Kelly told parliament’s public accounts committee that the transport department received “evidence” through Seaborne of Arklow’s intention to back the startup company in December.
“They [Arklow] had presented evidence to Seaborne… words to the effect of ‘yes we are, look forward to working with the company as a trading partner’, words to that effect,” she said. “I don’t know, I can’t tell you the precise details.”
But when pressed by Labour MP Meg Hillier, Kelly admitted that Transport Secretary Chris Grayling did not receive a “formal written letter” from Arklow about the company’s intentions until January 15.

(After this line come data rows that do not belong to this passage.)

(* ===== verification/Crypto.v ===== *)
(** * Cryptographic primitives

    [src/modules/cryptography/{error,config,random,ports}.rs] and
    [primitives/*.rs]: the bounded wrappers around the RustCrypto and dalek
    crates.  The crates are parameters, declared with the widths their types
    carry; a [Secret<P>] is its bytes, the purpose being a phantom type. *)

From S2P Require Import Prelude Bytes.

#[local] Open Scope N_scope.

(** ** Errors and limits *)

Inductive CryptoError : Type :=
| CInvalidInput | CAuthenticationFailed | CAccessDenied | CUnavailable | CResourceLimit.

#[global] Instance CryptoError_eq_dec : EqDecision CryptoError.
Proof. solve_decision. Defined.

Definition MINIMUM_OBJECT_BYTES : N := 148.
Record ResourceLimits : Type := mkResourceLimits {
  maximum_plaintext_bytes : N;
  maximum_object_bytes : N;
}.
Definition ResourceLimits_new (plaintext object : N) : result CryptoError ResourceLimits :=
  if (plaintext =? 0) || (object <? MINIMUM_OBJECT_BYTES) then Err CInvalidInput
  else Ok (mkResourceLimits plaintext object).

(** ** The crates *)

(** sha2, hkdf, x25519-dalek, ed25519-dalek, curve25519-dalek and
    chacha20poly1305, and the answer of the allocator to
    [try_reserve_exact]. *)
Class Crates : Type := {
  sha256_digest : bytes → bytes;
  hkdf_extract : bytes → bytes → bytes;
  hkdf_expand : bytes → bytes → nat → option bytes;
  x25519_public : bytes → bytes;
  x25519_shared : bytes → bytes → bytes;
  x25519_contributory : bytes → bool;
  ed25519_public : bytes → bytes;
  ed25519_sign : bytes → bytes → bytes;
  ed25519_verifying_key : bytes → bool;
  ed25519_signature : bytes → bool;
  ed25519_verify_strict : bytes → bytes → bytes → bool;
  edwards_recompressed : bytes → option bytes;
  edwards_small_order : bytes → bool;
  xchacha_encrypt : bytes → bytes → bytes → bytes → option (bytes * bytes);
  xchacha_decrypt : bytes → bytes → bytes → bytes → bytes → option bytes;
  try_reserve : N → bool;
  sha256_digest_32 m : length (sha256_digest m) = 32%nat;
  hkdf_expand_length k i n o : hkdf_expand k i n = Some o → length o = n;
  x25519_public_32 s : length (x25519_public s) = 32%nat;
  ed25519_public_32 s : length (ed25519_public s) = 32%nat;
  ed25519_sign_64 s m : length (ed25519_sign s m) = 64%nat;
  xchacha_encrypt_length k n a p c t :
    xchacha_encrypt k n a p = Some (c, t) → length c = length p ∧ length t = 16%nat;
}.

(** [Entropy::fill]. *)
Class Entropy (E : Type) : Type := {
  fill : nat → E → result CryptoError bytes * E;
  fill_length n e b e' : fill n e = (Ok b, e') → length b = n;
}.

Abbreviation Secret := bytes (only parsing).

Section primitives.
Context `{CR : !Crates}.

(** [slice.try_into()] for a fixed width. *)
Definition exactly (n : nat) (b : bytes) : result CryptoError bytes :=
  if (length b =? n)%nat then Ok b else Err CInvalidInput.

(** ** Hashing: [hash.rs] *)

(** The absorbed bytes stand for the hasher's state. *)
Record Sha256State : Type := mkSha256State { absorbed : bytes; remaining : N }.
Definition Sha256State_new (maximum : N) : Sha256State := mkSha256State [] maximum.
Definition Sha256State_update (b : bytes) : M Sha256State CryptoError unit := λ s,
  if remaining s <? len b then (Err CResourceLimit, s)
  else (Ok tt, mkSha256State (absorbed s ++ b) (remaining s - len b)).
Definition Sha256State_finish (s : Sha256State) : bytes := sha256_digest (absorbed s).
Definition sha256 (b : bytes) (maximum : N) : result CryptoError bytes :=
  match Sha256State_update b (Sha256State_new maximum) with
  | (Ok _, s) => Ok (Sha256State_finish s)
  | (Err e, _) => Err e
  end.

(** ** Points and signatures: [verification_key.rs], [signature.rs] *)

Definition VerificationKey_parse (encoded : bytes) : result CryptoError bytes :=
  b ← exactly 32 encoded;
  again ← ok_or (edwards_recompressed b) CInvalidInput;
  if negb (bool_decide (again = b)) || edwards_small_order b then Err CAuthenticationFailed
  else Ok b.

Definition sign (key : Secret) (message : bytes) (maximum : N) : result CryptoError bytes :=
  if maximum <? len message then Err CResourceLimit else Ok (ed25519_sign key message).

Definition verify (public message signature : bytes) (maximum : N) : result CryptoError unit :=
  if maximum <? len message then Err CResourceLimit else
  key ← exactly 32 public;
  _ ← VerificationKey_parse key;
  if negb (length signature =? 64)%nat then Err CInvalidInput else
  _ ← VerificationKey_parse (take 32 signature);
  if negb (ed25519_verifying_key key) then Err CInvalidInput else
  if negb (ed25519_signature signature) then Err CInvalidInput else
  if ed25519_verify_strict key message signature then Ok tt else Err CAuthenticationFailed.

(** ** Key derivation: [kdf.rs] *)

Definition extract (salt : bytes) (shared : Secret) (maximum : N) : result CryptoError Secret :=
  if maximum <? len salt then Err CResourceLimit else Ok (hkdf_extract salt shared).
Definition expand (prk : Secret) (info : bytes) (n : nat) (maximum : N) : result CryptoError bytes :=
  if (maximum <? len info) || (255 * 32 <? N.of_nat n) then Err CResourceLimit
  else ok_or (hkdf_expand prk info n) CResourceLimit.
Definition expand_key (prk : Secret) (info : bytes) (maximum : N) : result CryptoError Secret :=
  expand prk info 32 maximum.
Definition expand_nonce_prefix (prk : Secret) (info : bytes) (maximum : N) : result CryptoError bytes :=
  expand prk info 16 maximum.

(** ** Agreement: [agreement.rs] *)

Definition agree (secret : Secret) (remote : bytes) : result CryptoError Secret :=
  remote ← exactly 32 remote;
  let shared := x25519_shared secret remote in
  if negb (x25519_contributory shared) then Err CAuthenticationFailed else Ok shared.

(** ** Authenticated encryption: [aead.rs] *)

Definition staging (capacity : N) : result CryptoError unit :=
  if try_reserve capacity then Ok tt else Err CResourceLimit.
Definition aead_seal (key : Secret) (nonce plaintext aad : bytes) (maximum : N)
    : result CryptoError bytes :=
  nonce ← exactly 24 nonce;
  total ← ok_or (checked_add u64_limit (len plaintext) 16) CResourceLimit;
  if (maximum <? total) || (maximum <? len aad) then Err CResourceLimit else
  _ ← staging total;
  r ← ok_or (xchacha_encrypt key nonce aad plaintext) CInvalidInput;
  Ok (r.1 ++ r.2).
Definition aead_open (key : Secret) (nonce sealed aad : bytes) (maximum : N)
    : result CryptoError bytes :=
  nonce ← exactly 24 nonce;
  if (maximum <? len sealed) || (maximum <? len aad) then Err CResourceLimit else
  if len sealed <? 16 then Err CInvalidInput else
  let n := N.to_nat (len sealed - 16) in
  _ ← staging (len sealed - 16);
  ok_or (xchacha_decrypt key nonce aad (take n sealed) (drop n sealed)) CAuthenticationFailed.

(** ** Frame tags: [integrity.rs] *)

Definition tag (key : Secret) (nonce aad : bytes) (maximum : N) : result CryptoError bytes :=
  if maximum <? len aad then Err CResourceLimit else
  r ← ok_or (xchacha_encrypt key nonce aad []) CInvalidInput;
  Ok r.2.
Definition verify_tag (key : Secret) (nonce aad t : bytes) (maximum : N) : result CryptoError unit :=
  if maximum <? len aad then Err CResourceLimit else
  _ ← ok_or (xchacha_decrypt key nonce aad [] t) CAuthenticationFailed;
  Ok tt.

(** ** Randomness and keys: [random.rs], [keys.rs] *)

Section entropy.
Context {E : Type} `{!Entropy E}.

Definition MAX_RANDOM_BYTES : N := 4096.
Definition random_bytes (n : nat) : M E CryptoError bytes := λ e,
  if MAX_RANDOM_BYTES <? N.of_nat n then (Err CResourceLimit, e) else fill n e.

(** A key pair is its public key and its private capability. *)
Record KeyPair : Type := mkKeyPair { public_key : bytes; private_key : Secret }.
Definition signing_key : M E CryptoError KeyPair :=
  b ← random_bytes 32; mret (mkKeyPair (ed25519_public b) b).
Definition agreement_key : M E CryptoError KeyPair :=
  b ← random_bytes 32; mret (mkKeyPair (x25519_public b) b).
End entropy.
End primitives.
(* ===== verification/Envelope.v ===== *)
(** * The generic identity envelope

    [src/modules/cryptography/{credential,provider}.rs] and [envelope/*.rs]:
    recipient credentials, the 132-byte header, complete objects, the
    domain-separated content key, encryption and decryption, and the bounded
    provider. *)

From S2P Require Import Prelude Bytes Json Crypto.

#[local] Open Scope N_scope.

(** ** Headers: [header.rs] *)

Definition HEADER_BYTES : N := 132.
Definition CONTEXT_BYTES : nat := 124.

Record EnvelopeHeader : Type := mkHeader {
  recipient_id : bytes;
  recipient_key : bytes;
  ephemeral_key : bytes;
  nonce : bytes;
  sealed_length : N;
}.

Definition suite : bytes := [x01; x01; x01; x01].

Definition header_encode (h : EnvelopeHeader) : result CryptoError bytes :=
  if sealed_length h <? 16 then Err CInvalidInput else
  Ok (suite ++ recipient_id h ++ recipient_key h ++ ephemeral_key h ++ nonce h
      ++ to_be 8 (sealed_length h)).

Definition header_decode (b : bytes) : result CryptoError EnvelopeHeader :=
  if negb (len b =? HEADER_BYTES) || negb (bool_decide (take 4 b = suite)) then Err CInvalidInput else
  let h := mkHeader (slice 4 36 b) (slice 36 68 b) (slice 68 100 b) (slice 100 124 b)
             (from_be (slice 124 132 b)) in
  if sealed_length h <? 16 then Err CInvalidInput else Ok h.

(** ** Objects: [object.rs] *)

Definition validate_lengths (sealed : N) (limits : ResourceLimits) : result CryptoError N :=
  if sealed <? 16 then Err CInvalidInput else
  let plaintext := sealed - 16 in
  total ← ok_or (checked_add u64_limit sealed HEADER_BYTES) CResourceLimit;
  if (maximum_object_bytes limits <? total) || (maximum_plaintext_bytes limits <? plaintext)
  then Err CResourceLimit else Ok total.
Definition object_length (h : EnvelopeHeader) (limits : ResourceLimits) : result CryptoError N :=
  validate_lengths (sealed_length h) limits.
Definition lengths_for_plaintext (n : N) (limits : ResourceLimits) : result CryptoError (N * N) :=
  sealed ← ok_or (checked_add u64_limit n 16) CResourceLimit;
  total ← validate_lengths sealed limits;
  Ok (sealed, total).

Record ParsedObject : Type := mkParsed {
  po_header : EnvelopeHeader;
  po_encoded : bytes;
  po_sealed : bytes;
}.
Definition object_parse (b : bytes) (limits : ResourceLimits) : result CryptoError ParsedObject :=
  if len b <? HEADER_BYTES then Err CInvalidInput else
  if maximum_object_bytes limits <? len b then Err CResourceLimit else
  h ← header_decode (take (N.to_nat HEADER_BYTES) b);
  n ← object_length h limits;
  if negb (len b =? n) then Err CInvalidInput else
  Ok (mkParsed h (take (N.to_nat HEADER_BYTES) b) (drop (N.to_nat HEADER_BYTES) b)).

(** ** Credentials: [credential.rs] *)

Record RecipientCredential : Type := mkCredential {
  cred_identity_id : bytes;
  cred_signing_public_key : bytes;
  cred_encryption_public_key : bytes;
  cred_binding_signature : bytes;
}.

Definition BINDING_PREFIX : bytes := lit "CR2SE-ENCRYPTION-KEY-V1".
Definition BINDING_BYTES : N := len BINDING_PREFIX + 32.

(** [SALT_PREFIX] and [KEY_PREFIX] end with a zero byte. *)
Definition SALT_PREFIX : bytes := lit "CR2SE-IDENTITY-ENCRYPTION-SALT-V1" ++ [x00].
Definition KEY_PREFIX : bytes := lit "CR2SE-IDENTITY-ENCRYPTION-KEY-V1" ++ [x00].

Section envelope.
Context `{CR : !Crates}.

Definition credential_parse (id signing encryption signature : bytes)
    : result CryptoError RecipientCredential :=
  id ← exactly 32 id;
  signing ← exactly 32 signing;
  encryption ← exactly 32 encryption;
  signature ← exactly 64 signature;
  Ok (mkCredential id signing encryption signature).

Definition identity_id (key : bytes) : result CryptoError bytes :=
  key ← exactly 32 key;
  let b := [x01; x01] ++ key in
  sha256 b (len b).
Definition binding_bytes (key : bytes) : result CryptoError bytes :=
  key ← exactly 32 key;
  Ok (BINDING_PREFIX ++ key).
Definition bind (key : Secret) (public : bytes) : result CryptoError bytes :=
  b ← binding_bytes public;
  sign key b BINDING_BYTES.

Record ValidatedRecipient : Type := mkValidated {
  val_identity_id : bytes;
  val_encryption_public_key : bytes;
}.
Definition credential_validate (c : RecipientCredential) : result CryptoError ValidatedRecipient :=
  id ← identity_id (cred_signing_public_key c);
  if negb (bool_decide (id = cred_identity_id c)) then Err CAuthenticationFailed else
  b ← binding_bytes (cred_encryption_public_key c);
  _ ← verify (cred_signing_public_key c) b (cred_binding_signature c) BINDING_BYTES;
  Ok (mkValidated (cred_identity_id c) (cred_encryption_public_key c)).

(** ** The content key: [derivation.rs] *)

Definition context (h : EnvelopeHeader) : result CryptoError bytes :=
  b ← header_encode h;
  exactly CONTEXT_BYTES (take CONTEXT_BYTES b).
Definition salt (c : bytes) : result CryptoError bytes :=
  if negb (bool_decide (take 4 c = suite)) then Err CInvalidInput else
  let b := SALT_PREFIX ++ c in
  sha256 b (len b).
Definition derive (shared : Secret) (c : bytes) : result CryptoError Secret :=
  s ← salt c;
  prk ← extract s shared 32;
  let info := KEY_PREFIX ++ c in
  expand_key prk info (len info).

(** ** Encryption: [encrypt.rs] *)

Record EncryptRequest : Type := mkEncrypt {
  enc_plaintext : bytes;
  enc_recipient : RecipientCredential;
  enc_limits : ResourceLimits;
}.

Definition encrypt {E} `{!Entropy E} (r : EncryptRequest) : M E CryptoError bytes :=
  recipient ← lift (credential_validate (enc_recipient r));
  lengths ← lift (lengths_for_plaintext (len (enc_plaintext r)) (enc_limits r));
  let '(sealed_length, total) := lengths in
  ephemeral ← agreement_key;
  nonce ← random_bytes 24;
  let header := mkHeader (val_identity_id recipient) (val_encryption_public_key recipient)
    (public_key ephemeral) nonce sealed_length in
  shared ← lift (agree (private_key ephemeral) (recipient_key header));
  c ← lift (context header);
  key ← lift (derive shared c);
  encoded ← lift (header_encode header);
  sealed ← lift (aead_seal key nonce (enc_plaintext r) encoded (maximum_object_bytes (enc_limits r)));
  lift (staging total);;
  mret (encoded ++ sealed).

(** ** Decryption: [decrypt.rs] *)

Record DecryptRequest : Type := mkDecrypt {
  dec_object : bytes;
  dec_identity_id : bytes;
  dec_encryption_public_key : bytes;
  dec_private_key : Secret;
  dec_limits : ResourceLimits;
}.

Definition decrypt (r : DecryptRequest) : result CryptoError bytes :=
  parsed ← object_parse (dec_object r) (dec_limits r);
  let h := po_header parsed in
  if negb (bool_decide (recipient_id h = dec_identity_id r))
     || negb (bool_decide (recipient_key h = dec_encryption_public_key r))
  then Err CAuthenticationFailed else
  shared ← agree (dec_private_key r) (ephemeral_key h);
  c ← context h;
  key ← derive shared c;
  aead_open key (nonce h) (po_sealed parsed) (po_encoded parsed) (maximum_object_bytes (dec_limits r)).

(** ** The provider: [provider.rs] *)

Record CryptoProvider (E : Type) : Type := mkCryptoProvider {
  prov_entropy : E;
  prov_maximum_bytes : N;
}.
Arguments mkCryptoProvider {E} _ _.
Arguments prov_entropy {E} _.
Arguments prov_maximum_bytes {E} _.

Section provider.
Context {E : Type} `{!Entropy E}.

Definition CryptoProvider_new (e : E) (maximum : N) : result CryptoError (CryptoProvider E) :=
  _ ← ResourceLimits_new maximum maximum;
  Ok (mkCryptoProvider e maximum).
Definition bounded (limits : ResourceLimits) (p : CryptoProvider E) : result CryptoError ResourceLimits :=
  ResourceLimits_new (N.min (maximum_plaintext_bytes limits) (prov_maximum_bytes p))
    (N.min (maximum_object_bytes limits) (prov_maximum_bytes p)).

Definition with_entropy {A} (m : M E CryptoError A) : M (CryptoProvider E) CryptoError A := λ p,
  let '(r, e) := m (prov_entropy p) in (r, mkCryptoProvider e (prov_maximum_bytes p)).
Definition hello_nonce : M (CryptoProvider E) CryptoError bytes := with_entropy (random_bytes 32).
Definition generate_agreement_key : M (CryptoProvider E) CryptoError KeyPair := with_entropy agreement_key.
Definition generate_signing_key : M (CryptoProvider E) CryptoError KeyPair := with_entropy signing_key.
Definition provider_sha256 (b : bytes) (p : CryptoProvider E) : result CryptoError bytes :=
  sha256 b (prov_maximum_bytes p).
Definition provider_sign (key : Secret) (m : bytes) (p : CryptoProvider E) : result CryptoError bytes :=
  sign key m (prov_maximum_bytes p).
Definition provider_verify (key m s : bytes) (p : CryptoProvider E) : result CryptoError unit :=
  verify key m s (prov_maximum_bytes p).

(** A persistent key pair is drawn like an ephemeral one, and the agreement of
    either checks the same; Rust's types keep them apart. *)
Definition generate_persistent_key : M (CryptoProvider E) CryptoError KeyPair := with_entropy agreement_key.
Definition agree_ephemeral (key : Secret) (remote : bytes) (_ : CryptoProvider E) : result CryptoError Secret :=
  agree key remote.
Definition agree_persistent (key : Secret) (remote : bytes) (_ : CryptoProvider E) : result CryptoError Secret :=
  agree key remote.
Definition provider_encrypt (r : EncryptRequest) : M (CryptoProvider E) CryptoError bytes := λ p,
  match bounded (enc_limits r) p with
  | Err e => (Err e, p)
  | Ok l => with_entropy (encrypt (mkEncrypt (enc_plaintext r) (enc_recipient r) l)) p
  end.
Definition provider_decrypt (r : DecryptRequest) (p : CryptoProvider E) : result CryptoError bytes :=
  l ← bounded (dec_limits r) p;
  decrypt (mkDecrypt (dec_object r) (dec_identity_id r) (dec_encryption_public_key r)
             (dec_private_key r) l).
End provider.
End envelope.
Arguments CryptoProvider E : clear implicits.
Arguments mkCryptoProvider {E} _ _.
Arguments prov_entropy {E} _.
Arguments prov_maximum_bytes {E} _.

“Yes [it was] after,” the civil servant said. “But we had had intimations via Seaborne…”
Asked by Hillier to confirm that the government “took the word of Seaborne”, Kelly said she would need to check “what precise pieces of paper were in play at that point”.
Kelly’s appearance comes the day after Grayling – despite calls from fellow Tory MPs to resign over the debacle – refused to apologise over the Seaborne contract, describing the company as a “startup business that didn’t succeed because its principle backer changed its mind”.
“That is to be regretted, it is a great shame,” he told the Commons. “But I am never as a minister going to make an apology for government trying to work with new small businesses.”
On Monday, it was revealed the government would face a legal challenge over the fiasco.
Kelly also used her appearance in front of MPs to insist that it was not strange for the government to strike a deal with a ferry company without its own ferries.
“The fact that they were planning to lease ships rather than owning those ships was not in any way abnormal or remarkable for this industry,” she said.